In all fairness, it would be cool to see Awesome Bill in the same equipment as Mark Martin currently has. I know he’s not fully retired but hey. And yeah, when I first started watching Nascar in 2006, I had no idea of the legacies of either Dale Jarrett (yeah I know now) and Sterling Marlin.

Rusty Wallace doesn’t do anything for me. Perhaps he’d be polarizing, and it would depend on the demeanor of his return. If he came in like Bobby Labonte and drove charity rides, then I’d likely feel sorry for him. However, if he came in to “teach these kids to race” then I’d laugh when he shared a pickup bed with Gililand and Menard.

3 Chris G August 26, 2009 at 6:02 am

I’d like to see Ray Evernham come out of retirement…
and Kevin Harvick (hahaha “Hurry up Kev or we’ll be late for qualifying 38th”).

4 Andrew G August 26, 2009 at 6:26 am

“Who’s on the short list?”
“Who else?”
“That’s what I call a short list.”

“Homes for the homeless, jobs for the jobless!”
“Vampires for the vampireless.”
“Oh, here’s a good one…Neverthe…for the Nevertheless.”

5 J.J. August 26, 2009 at 6:41 am

I’d like to see Jimmy Spencer come out of retirement. Not fully, but in a good car capable of winning, especially at the short tracks, where he could beat and bang on the other cars and maybe get sooooo annoyed that he’d get into a fist fight with somebody–y’know just for fun.

6 janine August 26, 2009 at 6:56 am

Most of these guys retired because they didn’t get the job done anymore. I say stay retired. Let the punks have some fun and get some experience.

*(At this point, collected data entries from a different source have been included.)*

(** *** Witness

    Small stand-ins for the apimachinery types: a requirement with its values in a
    slice, metadata with a map of labels, conditions and list metadata without
    references. *)
Record ex_requirement (S : Type) := mkExReq { ex_key : string; ex_operator : string; ex_values : S }.
Arguments mkExReq {_}.
Arguments ex_key {_}.
Arguments ex_operator {_}.
Arguments ex_values {_}.
Record ex_metadata (M : Type) := mkExMeta { ex_name : string; ex_labels : M }.
Arguments mkExMeta {_}.
Arguments ex_name {_}.
Arguments ex_labels {_}.

Abbreviation ex_cell := (cell (list string) (ex_requirement (option slice)) string (ex_metadata (option loc)) string).

#[local] Instance ex_in_values : InCell ex_cell (list string) :=
  {| into := CLib; outof c := match c with CLib x => Some x | _ => None end; outof_into _ := eq_refl |}.
#[local] Instance ex_zero_string : Zero string := "".
#[local] Instance ex_zero_requirement : Zero (ex_requirement (option slice)) := mkExReq "" "" None.
#[local] Instance ex_zero_metadata : Zero (ex_metadata (option loc)) := mkExMeta "" None.
#[local] Instance ex_string_copier : Copier ex_cell string string := plain.
#[local] Instance ex_requirement_copier : Copier ex_cell (ex_requirement (option slice)) (ex_requirement (option (list string))) := {|
  copyInto r := vs ← copy_slice (T := string) (ex_values r); mret (mkExReq (ex_key r) (ex_operator r) vs);
  denote h r := match denote_slice (T := string) h (ex_values r) with
                | Some vs => Some (mkExReq (ex_key r) (ex_operator r) vs) | None => None end |}.
#[local] Instance ex_metadata_copier : Copier ex_cell (ex_metadata (option loc)) (ex_metadata (option (gmap string string))) := {|
  copyInto m := ls ← copy_map (ex_labels m); mret (mkExMeta (ex_name m) ls);
  denote h m := match denote_map h (ex_labels m) with Some ls => Some (mkExMeta (ex_name m) ls) | None => None end |}.

#[local] Instance ex_string_laws : CopierLaws ex_cell string string.
Proof.
  split; [done|]. intros h x v [= <-]. exists x, ∅. split_and!; [|apply map_disjoint_empty_r|done].
  by rewrite (right_id_L ∅ (∪)).
Qed.
#[local] Instance ex_requirement_laws :
  CopierLaws ex_cell (ex_requirement (option slice)) (ex_requirement (option (list string))).
Proof.
  split.
  - intros h h' x v Hsub. simpl. destruct (denote_slice (T := string) h _) as [c|] eqn:Ec; [|done].
    by rewrite (denote_slice_mono (T := string) _ _ _ _ Hsub Ec).
  - intros h x v Hx. apply (runs_fresh copyInto denote). revert Hx. simpl.
    destruct (denote_slice (T := string) h _) as [c|] eqn:Ec; [|done]. intros [= <-].
    runs_step. apply (runs_copy_slice (T := string) _ _ _ c); [done|]. intros p1 h1 D1 E1. apply runs_ret. simpl.
    by rewrite (denote_slice_mono (T := string) h1 _ _ c); [|in_union|].
Qed.
#[local] Instance ex_metadata_laws :
  CopierLaws ex_cell (ex_metadata (option loc)) (ex_metadata (option (gmap string string))).
Proof.
  split.
  - intros h h' x v Hsub. simpl. destruct (denote_map h _) as [c|] eqn:Ec; [|done].
    by rewrite (denote_map_mono _ _ _ _ Hsub Ec).
  - intros h x v Hx. apply (runs_fresh copyInto denote). revert Hx. simpl.
    destruct (denote_map h _) as [c|] eqn:Ec; [|done]. intros [= <-].
    runs_step. apply (runs_copy_map _ _ _ c); [done|]. intros p1 h1 D1 E1. apply runs_ret. simpl.
    by rewrite (denote_map_mono h1 _ _ c); [|in_union|].
Qed.

(** A tunnel at 1 with a selector at 2 whose labels are at 3 and expressions at 4. *)
Definition ex_heap : gmap loc ex_cell :=
  {[ 1%positive := CTunnel (mkTunnel (mkTypeMeta "Tunnel" "nais.io/v1alpha1") (mkExMeta "db" None)
        (mkSpec "team" (mkTarget "db" 5432 "" (Some 2%positive)) "key" (Some 6%positive))
        (mkStatus "Ready" "gk" 51821 "vip:51821" "pod" "uid" "10.0.0.5" 2 "" None));
     2%positive := CSelector (mkPodSelector (Some 3%positive) (Some (mkSlice 4%positive 1 1)));
     3%positive := CLabels {[ "app" := "db" ]};
     4%positive := CRequirements [mkExReq "hidden" "In" None; mkExReq "tier" "In" (Some (mkSlice 5%positive 0 2))];
     5%positive := CLib ["gold"; "silver"];
     6%positive := CInt64 3600 ]}.
Definition ex_value : v_tunnel (ex_requirement (option (list string))) string (ex_metadata (option (gmap string string))) :=
  mkTunnel (mkTypeMeta "Tunnel" "nais.io/v1alpha1") (mkExMeta "db" None)
    (mkSpec "team" (mkTarget "db" 5432 "" (Some (mkPodSelector (Some {[ "app" := "db" ]})
       (Some [mkExReq "tier" "In" (Some ["gold"; "silver"])])))) "key" (Some 3600))
    (mkStatus "Ready" "gk" 51821 "vip:51821" "pod" "uid" "10.0.0.5" 2 "" None).

(** Clearing the labels of the original after the copy does not change the copy. *)
Lemma DeepCopy_independent_witness :
  exists p' h', Tunnel_DeepCopy (Some 1%positive) ex_heap = Some (p', h') /\
    denote_pointer (T := mem_tunnel (ex_metadata (option loc))) (<[3%positive := CLabels ∅]> h') p' = Some (Some ex_value).
Proof.
  destruct (DeepCopy_independent (X := list string) (Req := ex_requirement (option slice)) (Cond := string)
    (O := ex_metadata (option loc)) (L := string)) as (_ & _ & _ & _ & Hcopy & _).
  destruct (Hcopy ex_heap (Some 1%positive) (Some ex_value)) as (p' & h' & E & _ & _ & _ & Hkeep).
  - vm_compute. reflexivity.
  - exists p', h'. split; [exact E|]. apply Hkeep. intros l Hl. apply lookup_insert_ne. intros <-.
    apply Hl. apply elem_of_dom. eexists. vm_compute. reflexivity.
Defined.
(** C26: an acknowledgement counts only while its forwarder is connected: in
    every reachable state a forwarder without a stream has no recorded
    acknowledgement, so after it reconnects every tunnel with a positive
    revision waits for it again. *)
Theorem disconnected_forwarder_has_no_acks x fid :
  server_reachable x -> connectedLocked fid (srv x) = false ->
  (forall key, acked (srv x) fid key = 0) /\
  (forall ptr ns name rev, delivered x !! ptr = None -> fid <> "" -> 0 < rev ->
    fid ∈ MissingAcks ns name rev
            (srv (open_stream ptr (Some (mkStreamUpdatesRequest (Some fid))) x))).
Proof.
  intros Hx Hc. pose proof (sinv_acks x (server_reachable_inv x Hx) fid) as Hack.
  assert (acks (srv x) !! fid = None) as Hnone.
  { destruct (acks (srv x) !! fid) eqn:E; [|done]. rewrite Hack in Hc by eauto. done. }
  split; [intros key; unfold acked; by rewrite Hnone|].
  intros ptr ns name rev _ Hfid Hrev. unfold open_stream, streamID, GetStreamForwarderId, getter. simpl.
  rewrite bool_decide_true by done. unfold MissingAcks. rewrite list_elem_of_filter. split.
  - unfold acked. simpl. rewrite Hnone. simpl. lia.
  - apply elem_of_elements. unfold connected_ids. simpl. rewrite elem_of_list_to_set, list_elem_of_fmap.
    exists (ptr, mkStream fid [] false). split; [done|]. apply elem_of_map_to_list, lookup_insert_eq.
Qed.

Lemma elem_of_connected_ids fid s : fid ∈ connected_ids s <-> connectedLocked fid s = true.
Proof.
  unfold connected_ids. rewrite elem_of_list_to_set, list_elem_of_fmap, connectedLocked_spec.
  split; [intros ([ptr st] & -> & Hin)|intros (ptr & st & Hst & <-)].
  - apply elem_of_map_to_list in Hin. eauto.
  - exists (ptr, st). by rewrite elem_of_map_to_list.
Qed.

Lemma elem_of_MissingAcks fid ns name rev s :
  fid ∈ MissingAcks ns name rev s <->
  connectedLocked fid s = true /\ acked s fid (tunnelKey ns name) < rev.
Proof.
  unfold MissingAcks. rewrite list_elem_of_filter, elem_of_elements, elem_of_connected_ids. tauto.
Qed.

(** C37: [MissingAcks] lists, without repetition, exactly the connected
    forwarders whose recorded revision for the tunnel is below the asked one; it
    is empty exactly when every forwarder connected now has acknowledged at
    least that revision. *)
Theorem MissingAcks_correct ns name rev s :
  NoDup (MissingAcks ns name rev s) /\
  (forall fid, fid ∈ MissingAcks ns name rev s <->
     connectedLocked fid s = true /\ acked s fid (tunnelKey ns name) < rev) /\
  (MissingAcks ns name rev s = [] <->
     forall ptr st, streams s !! ptr = Some st -> rev <= acked s (id st) (tunnelKey ns name)).
Proof.
  split; [apply NoDup_filter, NoDup_elements|]. split; [intros; apply elem_of_MissingAcks|]. split.
  - intros Hnil ptr st Hst. destruct (decide (rev <= acked s (id st) (tunnelKey ns name))); [done|].
    assert (id st ∈ MissingAcks ns name rev s) as Hin.
    { apply elem_of_MissingAcks. split; [apply connectedLocked_spec; eauto|lia]. }
    rewrite Hnil in Hin. by apply elem_of_nil in Hin.
  - intros Hall. destruct (MissingAcks ns name rev s) as [|fid l] eqn:E; [done|].
    assert (fid ∈ MissingAcks ns name rev s) as Hin by (rewrite E; left).
    apply elem_of_MissingAcks in Hin as [Hc Hlt].
    apply connectedLocked_spec in Hc as (ptr & st & Hst & <-). specialize (Hall _ _ Hst). lia.
Qed.

(** The map [Ack] looks revisions up in: an entry exists for the forwarder. *)
Lemma acked_init_entry s fid fid' key :
  acked (mkServer (streams s) (match acks s !! fid with None => <[fid := ∅]> (acks s) | Some _ => acks s end)
           (legacyForwarderSeq s)) fid' key = acked s fid' key.
Proof.
  unfold acked. simpl. destruct (acks s !! fid) eqn:E; [done|].
  rewrite lookup_insert. case_decide; [subst; by rewrite E|done].
Qed.
Fixpoint remove_ports (ports : list Z) (p : UDPProxy) : UDPProxy :=
  match ports with [] => p | port :: ports => remove_ports ports (RemoveMapping port p) end.

Definition Close (p : UDPProxy) : UDPProxy := remove_ports (Ports p) p.

(** [Stop(ctx)]: [ctx_err] is [ctx.Err()]. *)
Definition Stop (ctx_err : option error) : ST UDPProxy unit := fun p =>
  match ctx_err with Some e => (Fail e, p) | None => (Ok tt, Close p) end.

(** ** Installing a mapping *)

Section install.
Context (os_refuses : nat -> bool).

(** Some open socket of the process listens on the port. *)
Definition port_bound (port : Z) (hp : Heap) : bool :=
  existsb (fun e => c_open e.2 && match c_kind e.2 with Listening q => bool_decide (q = port) | ListeningAny | Dialed _ => false end)
    (map_to_list (conns hp)).

Definition errAddrInUse : error := ErrNew "bind: address already in use".

(** [net.ListenUDP("udp4", &net.UDPAddr{Port: port})]: a number that is no port, or one
    that is in use, is refused, and for 0 the system chooses a port. *)
Definition ListenUDP (port : Z) : ST UDPProxy nat := fun p =>
  let p' := mkProxy (mappings p) (listeners p) (heap p) (idleTimeout p) (vip p) (S (listen_calls p)) (started p) in
  if os_refuses (listen_calls p) || bool_decide (port < 0) || bool_decide (65535 < port) ||
     (bool_decide (port <> 0) && port_bound port (heap p))
  then (Fail errAddrInUse, p')
  else
    let h := next (heap p) in
    (Ok h, set_heap (mkHeap (<[h := mkConn (listen_kind port) true]> (conns (heap p))) (sess (heap p)) (S h)) p').

(** The locked section that refreshes the revision of an unchanged mapping. *)
Definition refresh_revision (port : Z) (existing : nat) (rev : Z) (p : UDPProxy) : UDPProxy :=
  match mappings p !! port with
  | Some current =>
      if bool_decide (current = existing) then
        set_listeners
          (alter (fun pl => if bool_decide (revision pl < rev)
                            then mkListener (conn pl) (gateway pl) rev (tunnelName pl) (tunnelNamespace pl) (sessions pl) (cancelled pl)
                            else pl) current (listeners p)) p
      else p
  | None => p
  end.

7 Andrew G August 26, 2009 at 7:07 am

Jeremy Mayfield.

8 Chris G August 26, 2009 at 7:10 am

Oh man yeah Jimmy Spencer gets my vote! They’d have to add a new category of yellow flag: “wreck; debris; competition caution; rain; JS needs hot wings”

9 Andrew G August 26, 2009 at 7:11 am

MC Hammer

10 rick August 26, 2009 at 7:24 am

any fan of petty’s needs to check out the king did an audiobook of his life

11 Richard August 26, 2009 at 12:06 pm

Fascinating article!!!!! Thank you.

12 Bob August 26, 2009 at 12:28 pm

If Jimmy Spencer comes out retirement, he’ll have to remove his toupee’ to put the helmet on. While he is at it, he should get a new one that has some brains in it!

13 Patrick August 26, 2009 at 12:47 pm

@ Andrew G: Yes, it should be “spurs”. Nice catch. Need any work as a proofreader? LOL

Thanks for reading.

14 Andrew G August 26, 2009 at 1:04 pm

That’s a kindness.

I dig reading any article that catches my interest and doesn’t lament the fact there are not 43 cars running 43 wide every lap because of course Nascar in its hey-dey always looked like an episode of Pole Position.

15 jimmccoy22 August 26, 2009 at 3:16 pm

Another home run Patrick. Good read!

16 Clint Lovendahl August 26, 2009 at 7:59 pm

Michael Schumacher should come to NASCAR.